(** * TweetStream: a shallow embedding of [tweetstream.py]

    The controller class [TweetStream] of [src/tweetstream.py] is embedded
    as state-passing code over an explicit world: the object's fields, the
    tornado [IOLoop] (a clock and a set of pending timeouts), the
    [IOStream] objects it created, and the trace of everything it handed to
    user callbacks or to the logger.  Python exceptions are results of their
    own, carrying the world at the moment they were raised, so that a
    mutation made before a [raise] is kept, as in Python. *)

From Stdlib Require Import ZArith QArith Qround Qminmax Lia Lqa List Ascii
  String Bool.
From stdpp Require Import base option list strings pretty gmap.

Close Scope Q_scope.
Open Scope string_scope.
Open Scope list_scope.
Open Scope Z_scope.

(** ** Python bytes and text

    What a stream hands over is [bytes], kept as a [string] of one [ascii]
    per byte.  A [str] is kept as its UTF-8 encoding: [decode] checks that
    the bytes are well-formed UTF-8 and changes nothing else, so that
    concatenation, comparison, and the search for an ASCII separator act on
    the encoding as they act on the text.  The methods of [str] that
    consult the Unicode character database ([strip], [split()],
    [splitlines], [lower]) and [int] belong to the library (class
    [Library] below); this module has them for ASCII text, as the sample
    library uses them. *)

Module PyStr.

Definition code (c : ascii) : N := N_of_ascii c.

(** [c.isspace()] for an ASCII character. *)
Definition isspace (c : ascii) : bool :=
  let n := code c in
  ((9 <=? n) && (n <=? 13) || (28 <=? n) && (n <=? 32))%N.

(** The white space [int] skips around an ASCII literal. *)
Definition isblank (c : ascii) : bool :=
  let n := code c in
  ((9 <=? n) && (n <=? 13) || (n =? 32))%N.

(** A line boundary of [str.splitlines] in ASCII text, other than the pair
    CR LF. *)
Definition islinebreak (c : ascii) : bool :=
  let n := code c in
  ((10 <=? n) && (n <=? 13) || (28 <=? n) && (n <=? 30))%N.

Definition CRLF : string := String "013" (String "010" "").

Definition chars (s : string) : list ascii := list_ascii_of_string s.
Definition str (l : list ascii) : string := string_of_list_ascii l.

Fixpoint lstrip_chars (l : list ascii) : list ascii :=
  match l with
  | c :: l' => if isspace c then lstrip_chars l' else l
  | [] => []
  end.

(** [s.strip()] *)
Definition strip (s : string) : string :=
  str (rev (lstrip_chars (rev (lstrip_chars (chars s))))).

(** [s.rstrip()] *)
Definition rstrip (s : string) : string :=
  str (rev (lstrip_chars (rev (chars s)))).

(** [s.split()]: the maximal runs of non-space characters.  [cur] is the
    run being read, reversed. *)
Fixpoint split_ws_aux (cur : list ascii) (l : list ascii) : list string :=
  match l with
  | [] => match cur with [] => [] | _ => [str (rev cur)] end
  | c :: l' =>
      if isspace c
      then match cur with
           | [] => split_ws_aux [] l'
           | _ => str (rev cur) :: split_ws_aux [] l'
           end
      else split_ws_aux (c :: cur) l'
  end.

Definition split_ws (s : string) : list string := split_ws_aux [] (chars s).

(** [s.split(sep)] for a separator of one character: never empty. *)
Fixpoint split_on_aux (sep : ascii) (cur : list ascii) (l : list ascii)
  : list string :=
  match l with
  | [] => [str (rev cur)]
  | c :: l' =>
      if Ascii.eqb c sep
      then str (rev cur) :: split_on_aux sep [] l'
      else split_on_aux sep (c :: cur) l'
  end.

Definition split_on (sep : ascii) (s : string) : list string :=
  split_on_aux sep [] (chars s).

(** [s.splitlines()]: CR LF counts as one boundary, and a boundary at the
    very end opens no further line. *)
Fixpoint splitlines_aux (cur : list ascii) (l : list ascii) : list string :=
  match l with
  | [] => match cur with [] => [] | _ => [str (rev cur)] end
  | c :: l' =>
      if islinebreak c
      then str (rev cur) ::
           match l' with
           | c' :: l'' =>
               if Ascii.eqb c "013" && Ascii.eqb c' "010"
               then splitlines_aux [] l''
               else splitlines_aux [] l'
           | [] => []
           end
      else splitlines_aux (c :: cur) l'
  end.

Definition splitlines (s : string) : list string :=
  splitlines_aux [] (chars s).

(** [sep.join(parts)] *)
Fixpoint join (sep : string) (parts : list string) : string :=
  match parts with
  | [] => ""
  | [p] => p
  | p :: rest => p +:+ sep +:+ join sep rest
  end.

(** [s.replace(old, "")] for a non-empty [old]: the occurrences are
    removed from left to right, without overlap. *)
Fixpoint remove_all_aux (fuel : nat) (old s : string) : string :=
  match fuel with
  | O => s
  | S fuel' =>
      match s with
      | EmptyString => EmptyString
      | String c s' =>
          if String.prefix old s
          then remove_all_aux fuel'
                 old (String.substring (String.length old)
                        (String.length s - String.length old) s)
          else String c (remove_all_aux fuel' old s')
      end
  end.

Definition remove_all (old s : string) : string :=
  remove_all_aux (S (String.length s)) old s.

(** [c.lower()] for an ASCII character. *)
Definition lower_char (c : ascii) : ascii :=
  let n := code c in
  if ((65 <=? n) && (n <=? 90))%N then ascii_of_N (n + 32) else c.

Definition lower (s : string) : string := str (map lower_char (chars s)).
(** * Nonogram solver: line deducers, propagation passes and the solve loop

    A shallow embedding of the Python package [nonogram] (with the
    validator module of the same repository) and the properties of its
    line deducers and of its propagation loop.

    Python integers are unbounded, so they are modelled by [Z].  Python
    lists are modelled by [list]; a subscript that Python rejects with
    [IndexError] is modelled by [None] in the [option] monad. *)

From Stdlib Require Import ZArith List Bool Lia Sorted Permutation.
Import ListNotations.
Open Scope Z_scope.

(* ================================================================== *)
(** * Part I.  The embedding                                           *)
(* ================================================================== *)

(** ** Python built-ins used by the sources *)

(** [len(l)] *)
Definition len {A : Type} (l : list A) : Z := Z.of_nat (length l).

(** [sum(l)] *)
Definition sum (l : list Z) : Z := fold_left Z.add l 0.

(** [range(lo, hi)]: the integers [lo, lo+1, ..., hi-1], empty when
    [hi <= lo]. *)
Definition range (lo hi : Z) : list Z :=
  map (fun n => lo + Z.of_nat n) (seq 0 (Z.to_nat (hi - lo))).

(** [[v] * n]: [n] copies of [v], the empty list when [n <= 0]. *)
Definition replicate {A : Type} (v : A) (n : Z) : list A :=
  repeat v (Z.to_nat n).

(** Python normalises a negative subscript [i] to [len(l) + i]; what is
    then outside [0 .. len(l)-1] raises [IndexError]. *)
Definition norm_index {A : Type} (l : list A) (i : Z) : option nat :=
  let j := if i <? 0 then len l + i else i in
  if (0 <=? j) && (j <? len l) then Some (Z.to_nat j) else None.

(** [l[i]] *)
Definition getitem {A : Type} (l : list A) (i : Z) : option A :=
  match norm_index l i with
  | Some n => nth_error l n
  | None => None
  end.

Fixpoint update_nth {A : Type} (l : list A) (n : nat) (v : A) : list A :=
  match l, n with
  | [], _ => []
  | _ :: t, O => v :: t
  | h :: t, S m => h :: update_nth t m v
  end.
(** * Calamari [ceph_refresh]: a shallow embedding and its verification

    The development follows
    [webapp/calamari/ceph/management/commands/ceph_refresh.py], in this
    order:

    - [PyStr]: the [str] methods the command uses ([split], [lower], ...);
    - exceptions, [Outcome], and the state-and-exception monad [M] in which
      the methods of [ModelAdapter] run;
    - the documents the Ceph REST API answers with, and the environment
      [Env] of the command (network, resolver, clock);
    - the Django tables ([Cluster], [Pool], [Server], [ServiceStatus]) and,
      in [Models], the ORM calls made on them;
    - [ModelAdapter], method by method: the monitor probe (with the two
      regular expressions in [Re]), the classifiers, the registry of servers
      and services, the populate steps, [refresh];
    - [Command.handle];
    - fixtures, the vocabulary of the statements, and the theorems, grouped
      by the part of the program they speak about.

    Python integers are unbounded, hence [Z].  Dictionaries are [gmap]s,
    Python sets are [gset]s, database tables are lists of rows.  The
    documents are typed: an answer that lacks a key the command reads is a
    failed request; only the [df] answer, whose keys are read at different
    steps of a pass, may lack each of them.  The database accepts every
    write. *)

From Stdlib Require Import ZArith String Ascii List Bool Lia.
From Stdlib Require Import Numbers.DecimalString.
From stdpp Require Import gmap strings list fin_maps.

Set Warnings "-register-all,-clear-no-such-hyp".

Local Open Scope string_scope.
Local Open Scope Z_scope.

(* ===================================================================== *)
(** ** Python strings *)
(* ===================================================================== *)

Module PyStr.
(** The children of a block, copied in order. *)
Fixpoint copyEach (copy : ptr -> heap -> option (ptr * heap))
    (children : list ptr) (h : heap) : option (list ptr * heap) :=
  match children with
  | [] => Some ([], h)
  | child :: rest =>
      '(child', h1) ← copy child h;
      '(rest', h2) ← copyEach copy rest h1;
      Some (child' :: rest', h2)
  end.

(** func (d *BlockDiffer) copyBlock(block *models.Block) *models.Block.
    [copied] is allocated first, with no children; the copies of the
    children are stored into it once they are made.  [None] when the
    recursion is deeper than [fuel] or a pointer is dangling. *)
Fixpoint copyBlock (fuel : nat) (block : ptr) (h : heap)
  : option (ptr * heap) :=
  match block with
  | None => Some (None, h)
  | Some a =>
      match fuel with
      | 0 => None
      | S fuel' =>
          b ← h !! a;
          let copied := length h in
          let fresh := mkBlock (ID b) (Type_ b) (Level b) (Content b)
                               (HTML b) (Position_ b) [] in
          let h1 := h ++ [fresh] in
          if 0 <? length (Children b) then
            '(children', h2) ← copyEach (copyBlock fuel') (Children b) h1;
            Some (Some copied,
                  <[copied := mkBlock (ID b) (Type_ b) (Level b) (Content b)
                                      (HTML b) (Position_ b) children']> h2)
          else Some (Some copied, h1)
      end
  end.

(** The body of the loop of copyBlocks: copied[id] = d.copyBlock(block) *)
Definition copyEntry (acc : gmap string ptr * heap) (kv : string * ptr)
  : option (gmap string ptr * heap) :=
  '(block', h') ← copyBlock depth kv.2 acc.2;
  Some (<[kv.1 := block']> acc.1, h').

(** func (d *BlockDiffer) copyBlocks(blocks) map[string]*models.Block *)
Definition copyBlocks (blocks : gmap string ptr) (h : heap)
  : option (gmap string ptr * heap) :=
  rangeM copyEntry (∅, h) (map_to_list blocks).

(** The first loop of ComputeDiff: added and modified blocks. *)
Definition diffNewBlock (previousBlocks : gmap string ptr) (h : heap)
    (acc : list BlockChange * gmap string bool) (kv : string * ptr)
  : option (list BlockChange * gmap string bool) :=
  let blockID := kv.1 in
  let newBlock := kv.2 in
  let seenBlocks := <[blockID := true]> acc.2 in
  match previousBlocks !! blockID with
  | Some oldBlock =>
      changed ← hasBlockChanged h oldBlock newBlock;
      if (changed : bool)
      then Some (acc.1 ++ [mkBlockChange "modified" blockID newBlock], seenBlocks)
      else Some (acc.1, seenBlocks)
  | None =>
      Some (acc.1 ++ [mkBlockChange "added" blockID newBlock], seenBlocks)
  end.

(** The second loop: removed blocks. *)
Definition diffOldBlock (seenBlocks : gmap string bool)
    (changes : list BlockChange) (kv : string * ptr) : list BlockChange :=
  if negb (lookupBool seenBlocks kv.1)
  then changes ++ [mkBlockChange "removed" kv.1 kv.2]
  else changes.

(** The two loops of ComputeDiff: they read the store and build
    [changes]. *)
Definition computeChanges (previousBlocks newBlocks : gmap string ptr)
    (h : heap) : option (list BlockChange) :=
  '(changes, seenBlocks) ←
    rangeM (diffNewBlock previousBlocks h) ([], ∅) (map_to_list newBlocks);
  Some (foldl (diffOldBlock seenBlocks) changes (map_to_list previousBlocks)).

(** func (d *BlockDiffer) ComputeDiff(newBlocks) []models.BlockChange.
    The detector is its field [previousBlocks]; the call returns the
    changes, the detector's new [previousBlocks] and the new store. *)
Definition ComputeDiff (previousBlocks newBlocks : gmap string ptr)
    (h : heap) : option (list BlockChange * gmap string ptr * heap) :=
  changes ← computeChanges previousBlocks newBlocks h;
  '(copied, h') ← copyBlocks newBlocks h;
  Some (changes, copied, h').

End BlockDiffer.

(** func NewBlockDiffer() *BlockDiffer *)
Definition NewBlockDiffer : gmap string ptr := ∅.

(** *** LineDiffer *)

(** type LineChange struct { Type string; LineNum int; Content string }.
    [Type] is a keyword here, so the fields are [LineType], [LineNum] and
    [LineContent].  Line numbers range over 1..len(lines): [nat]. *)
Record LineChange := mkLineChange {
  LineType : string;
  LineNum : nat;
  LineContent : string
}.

----------------

● WHAT THE TASK REQUIRES
Each line of the records above, from the first through the one containing "tornado [IOLoop] (a", is to be retyped exactly; no other line belongs.

● TASK RESULT
(** * TweetStream: a shallow embedding of [tweetstream.py]

    The controller class [TweetStream] of [src/tweetstream.py] is embedded
    as state-passing code over an explicit world: the object's fields, the
    tornado [IOLoop] (a clock and a set of pending timeouts), the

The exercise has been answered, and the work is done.